When John Otis, the Advocate General of the Massachusetts colony, was visited by agents of the King who hoped to secure his aid in permitting customs officials to search Boston businesses with a general warrant, he resigned his post immediately and signed on as attorney for the putative “colonial smugglers.”

The colonists in Boston took to smuggling after the crown had abolished Land Banks in order, patriots like Samuel Adams correctly thought, to cripple competitive colonial commerce. Land banks issued currency backed by property holdings rather than gold or silver, and commercial credit under such a system rested upon property as security for loans. When the crown closed the Land Banks, creditors demanded payment in gold or silver and recalled their loans. Samuel Adams, the father of the American Revolution and the fledgling nation’s earliest and most persistent apostle of liberty, correctly viewed the credit crunch inspired by the crown as a frontal attack on colonial commerce. Britain wanted to destroy its commercial competitors, and it could do this only by destroying the liberty of everyone in the colonies. The crown also wanted to generate revenue to support a growing governmental bureaucracy in newly acquired colonies such as India – and to this end piled new taxes on top of a crown inspired credit crunch, both of which quickly led to massive foreclosures.

Under English law, Otis knew, search warrants had to specify specific locations and contain sworn complaints that goods were being smuggled. At an open hearing in a  public court, he argued that the illegal general warrants, or “writs of assistance” as they were called, conferred upon agents of the King “a power that places the liberty of every man in the hands of every petty officer. If this commission be legal, a tyrant, in a legal matter, also may control, imprison or murder anyone within the realm.” It was during this defense that Otis first used the expression “taxation without representation.”

Such was the power of public hearings and open judicial proceedings in colonial times that Otis’ four hour defense of the rights of colonists under British law made him an instant celebrity. Sitting among the spectators was a 23 year-old John Adams, who later wrote, “Every man of an immense crowded audience appeared to me to go away, as I did, ready to take up arms against writs of assistance.”

Eventually, Otis was brought into contact with John Adams’ second cousin, Samuel Adams, the maestro of the town meeting and a journalist of rare honor. Together they breathed on the live embers of a revolution.   

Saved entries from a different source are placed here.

Lemma restore_one k e r rest :
  restorable r ->
  restore_orders (S k) (e, order_bytes r ++ rest) =
    (o ← on_engine (alloc_order (cell r None None None));
     on_engine (restOrder o);; restore_orders k) (e, rest).
Proof.
  intros ((H1 & H2 & H3 & H4) & H5 & H6). unfold order_bytes. rewrite <- !app_assoc.
  assert (H7 : is_int64 (r_qty r)) by (unfold is_sint, MaxInt64 in *; lia).
  cbn [restore_orders].
  do 6 (unfold mbind at 1, act_bind at 1; rewrite read_le).
  change (8 * Z.of_nat 8) with 64. change (8 * Z.of_nat 1) with 8.
  rewrite !sint_uint by done. by rewrite !(sint_id 64), !(sint_id 8 (r_side r)) by done.
Qed.

(** The order joins the book the way [restOrder] does it. *)
Definition rest_order (b : Book) (r : resting) : Book :=
  let buy := is_buy (r_side r) in set_side buy (insert_order buy r (side_of buy b)) b.

Lemma rest_order_perm b r : all_orders (rest_order b r) ≡ₚ r :: all_orders b.
Proof.
  unfold rest_order. rewrite !(all_orders_perm (is_buy (r_side r))).
  by rewrite !side_of_set, Bool.eqb_reflx, Bool.eqb_negb2, insert_order_perm.
Qed.

Lemma restore_rests e b r :
  rep e b -> restorable r -> r_id r ∉ (r_id <$> all_orders b) ->
  exists o e1 pl e2, alloc_order (cell r None None None) e = Ok (o, e1) /\
    restOrder o e1 = Ok (pl, e2) /\ rep e2 (rest_order b r).
Proof.
  intros [G Hrep] (_ & _ & Hq) Hid. pose proof Hrep as (Hs & Hsides & Hnx).
  destruct (shape_alloc e G (cell r None None None) (b_nextOrderId (e_book e)) Hs) as [Hs1 Hn].
  eexists _, _. set (l := st_fresh (e_store e)) in *.
  set (e1 := with_book _ _) in Hs1.
  assert (He1 : e1 = with_fresh (S l) (with_orders <[l := cell r None None None]> e)).
  { unfold e1. destruct e as [st [? ? ? ?]]. done. }
  destruct (wp_elim _ _ _ (restOrder_refines e1 G b l r (r_qty r) ltac:(by split_and!)
    ltac:(split; [unfold e1; simpl; by rewrite lookup_insert_eq; destruct r|done]) Hq Hid))
    as (pl & e2 & Hrun & Hrep2 & _).
  exists pl, e2. split; [unfold alloc_order; fold l; by rewrite <- He1|]. split; [done|].
  unfold rest_order. by destruct r.
Qed.

Lemma restore_orders_rep l : forall e b rest,
  rep e b -> Forall restorable l -> NoDup (r_id <$> l ++ all_orders b) ->
  exists e', restore_orders (length l) (e, orders_bytes l ++ rest) = Ok (inl tt, (e', rest)) /\
             rep e' (foldl rest_order b l).
Proof.
  induction l as [|r l IH]; intros e b rest Hrep Hl Hnd; [by exists e|].
  apply Forall_cons in Hl as [Hr Hl]. rewrite fmap_app, fmap_cons in Hnd.
  cbn [app] in Hnd. apply NoDup_cons in Hnd as [Hn Hnd]. rewrite elem_of_app in Hn.
  destruct (restore_rests e b r Hrep Hr ltac:(tauto)) as (o & e1 & pl & e2 & Ha & Hro & Hrep2).
  destruct (IH e2 (rest_order b r) rest Hrep2 Hl) as (e' & Hrun & Hrep').
  { rewrite fmap_app, rest_order_perm, fmap_cons, <- Permutation_middle. constructor; [|done].
    by rewrite elem_of_app. }
  exists e'. split; [|done]. unfold orders_bytes. rewrite fmap_cons. cbn [concat length].
  rewrite <- app_assoc, restore_one by done. unfold mbind, act_bind, on_engine. cbn [fst snd].
  rewrite Ha. cbn [fst snd]. by rewrite Hro.
Qed.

There are practical reasons to justify open public meetings. No single legislator or body of legislators can be expected to know everything concerning the real world consequences of legislative measures, and public hearings considerably expand the field of knowledge upon which reasoned legislation depends. A public hearing is exactly what the term implies: A body of legislators has written a bill and it wishes to know before passing the legislation the certain, practical consequences of the measure; so it holds a public hearing to hear from those directly affected by the bill what the practical consequences of the legislation is likely to be be. Having heard from the people, legislators may then adjust their bills to accommodate information that certainly would not be available to them in the absence of a hearing.

In Connecticut’s new, progressive, one party state, public officials – from Governor Dannel Malloy to an arrogant Democratic Party monopoly in the General Assembly – consider open hearings as inconvenient impediments, much in the manner of the crown during New England’s colonial era. But, sadly, here in the state that once offered to the world the first written constitution, always considered a break on overweening political power, there is no Otis or Samuel Adams among us to warn of the predictable and known dangers inherent in authoritarian rule. The very purpose of public hearings – to inform legislators and check political presumption – is shrouded in the mist of revered memory.

Everywhere in Connecticut’s resurgent, progressive, activist government one sees the deadening hand of authoritarian party rule crushing public hearings, smuggling self-serving legislative “rats” into omnibus bills that legislators have not been given time to digest or debate in open hearings, imposing burdensome new taxes during the worst recession since the Great Depression, driving job producing businesses from the state, using tax money to support crony capitalists, shelving bills that have wide popular support, shaping behind the veil the future of Connecticut with a dispatch that King George III in all his glory and power could not help but admire.

And among us, not a single cry from the rooftops – and no Otis or Adams in sight on the horizon.